The amygdala is a collection of nuclei in the medial temporal lobe that plays a central role in processing emotionally significant stimuli, particularly those related to threat and fear. It evaluates the emotional significance of sensory input, triggers fear responses, and modulates memory consolidation for emotional events. Through its connections with cortical, subcortical, and brainstem structures, the amygdala influences perception, attention, decision-making, and social behavior.
Key Structures
- Limbic system — The interconnected set of brain structures including the amygdala, hippocampus, and cingulate cortex that governs emotion and memory.
- Hippocampus — A medial temporal lobe structure essential for the formation of new declarative memories and spatial navigation — one of the most studied structures in cognitive neuroscience.
- Memory Consolidation — The process by which newly formed, fragile memories are stabilized into durable long-term representations, involving molecular changes, sleep, and systems-level reorganization.
- Temporal Lobe — The brain region critical for auditory processing, language comprehension, memory formation, and object recognition — bridging perception with meaning.
Key Functions
- Evaluates emotional significance of stimuli.
- triggers fear and stress responses.
- modulates emotional memory consolidation.
Functions
In fear conditioning, the amygdala (particularly the lateral and central nuclei) is the essential site where associations between neutral stimuli and aversive outcomes are formed and stored. The amygdala also modulates memory consolidation in the hippocampus, explaining why emotional events are better remembered than neutral ones (McGaugh's modulation hypothesis). In social cognition, the amygdala evaluates facial expressions of emotion, particularly fear, and processes social signals about trustworthiness and threat.
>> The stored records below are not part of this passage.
(** * Berkeley DB backend of the key/value Store (store/bdb.c)

    A shallow embedding of [store/bdb.c] together with a model of the
    operating-system and Berkeley DB calls it makes, and the properties
    of the six store operations (open, fetch, store, delete, close)
    proved on that embedding.

    Layout of the development:
    - the world the backend runs in: files, descriptors and their
      advisory locks, engine objects, the C heap, and the log of
      external calls;
    - the external calls (libc, Berkeley DB, the mutt library);
    - the functions of [store/bdb.c], one definition per C function;
    - the vocabulary of the properties: open handles, bindings, the
      outcomes of an open, the worlds of the example scenario;
    - the proofs: rules for the calls, the cleanup ladder, the outcomes
      of [store_bdb_open], and the properties of the store operations.

    The two toggles of the autocrypt account menu are embedded as well,
    with the properties of their error handling. *)

From stdpp Require Import base gmap sets list strings.
From Stdlib Require Import ZArith Lia.
From Stdlib.Strings Require Import Byte.

(** ** Bytes *)

(** Keys and values are byte sequences with an explicit length
    ([const char *key, size_t klen] / [void *value, size_t vlen]). *)

#[global] Instance byte_eq_dec : EqDecision byte := Byte.byte_eq_dec.
#[global] Instance byte_countable : Countable byte :=
  inj_countable Byte.to_N Byte.of_N Byte.of_to_N.

(** ** The world *)

(** A file is an ordinary file of length zero (a sidecar lock file as
    [open] creates it), an ordinary file that holds something other
    than a database, or a Btree database with its page size and its
    key/value contents.  Keys are unique: the database is opened as a
    plain [DB_BTREE] without duplicates. *)
Inductive File :=
  | FEmpty
  | FPlain
  | FDb (pagesize : Z) (contents : gmap (list byte) (list byte)).

(** An open descriptor remembers the path it was opened on and whether
    this process holds the advisory lock through it. *)
Record FdEntry := { fd_path : string; fd_locked : bool }.

(** A [DB_ENV] object, created by [db_env_create]. *)
Record EnvObj := { env_opened : bool }.

(** A [DB] object, created by [db_create]; [db_file] is set once the
    object has been opened on a file. *)
Record DbObj := {
  db_env : option nat;
  db_pagesize : option Z;
  db_file : option string
}.

(** Modelled from the spec: [struct Buffer] of mutt/buffer.h is not
    among the sources; it is the "lock-file path buffer" of the handle,
    reduced to the pointer to its character array and the allocated
    size. *)
Record Buffer := { buf_data : option nat; buf_dsize : nat }.

(** [struct StoreDbCtx]. *)
Record StoreDbCtx := {
  ctx_env : option nat;      (* DB_ENV *env *)
  ctx_db : option nat;       (* DB *db *)
  ctx_fd : Z;                (* int fd *)
  ctx_lockfile : Buffer      (* struct Buffer lockfile *)
}.

(** Heap blocks: a context, a C string owned by a [Buffer], or a byte
    array handed out by the engine. *)
Inductive Block :=
  | BCtx (c : StoreDbCtx)
  | BStr (s : string)
  | BBytes (b : list byte).

(** The external calls the backend makes, as they are logged. *)
Inductive Event :=
  | EOpen (path : string) (ret : Z)
  | EFileLock (fd : Z) (ret : Z)
  | EFileUnlock (fd : Z)
  | EClose (fd : Z)
  | EUnlink (path : string)
  | EStat (path : string) (ret : Z)
  | EEnvCreate (ret : Z)
  | EEnvOpen (e : nat) (ret : Z)
  | EEnvClose (e : nat)
  | EDbCreate (ret : Z)
  | ESetPagesize (d : nat) (pagesize : Z)
  | EDbOpen (d : nat) (path : string) (flags : Z) (ret : Z)
  | EDbClose (d : nat)
  | EDbGet (d : nat) (key : list byte) (ret : Z)
  | EDbPut (d : nat) (key value : list byte) (ret : Z)
  | EDbDel (d : nat) (key : list byte) (ret : Z).

Record World := {
  files : gmap string File;      (* the file system, by path *)
  fdtab : gmap nat FdEntry;      (* open descriptors of this process *)
  envs : gmap nat EnvObj;        (* live DB_ENV objects *)
  dbs : gmap nat DbObj;          (* live DB objects *)
  heap : gmap nat Block;         (* live heap blocks *)
  trace : list Event             (* external calls, oldest first *)
}.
Patient S.M., with bilateral amygdala destruction due to Urbach-Wiethe disease, has been extensively studied by Ralph Adolphs and colleagues. She cannot recognize fear in facial expressions, does not experience fear in normally terrifying situations, shows no fear conditioning, and lacks the normal emotional enhancement of memory. Her case provides a natural lesion study demonstrating the amygdala's essential role in fear processing and emotional memory.
Disorders
- PTSD (hyperactive amygdala) — Post-traumatic stress disorder, characterized by re-experiencing, avoidance, hyperarousal, and negative cognitions following trauma exposure, particularly in relation to hyperactive amygdala.
- Anxiety disorders — Conditions characterized by excessive fear, worry, and avoidance behaviors that impair daily functioning and are mediated by amygdala hyperactivity.
- Urbach-Wiethe disease (amygdala calcification) — A rare genetic condition causing bilateral amygdala calcification, resulting in impaired fear conditioning and threat recognition.
- Kluver-Bucy syndrome — Syndrome of visual agnosia, hyperorality, hypersexuality, placidity, and altered emotional responses after bilateral temporal damage.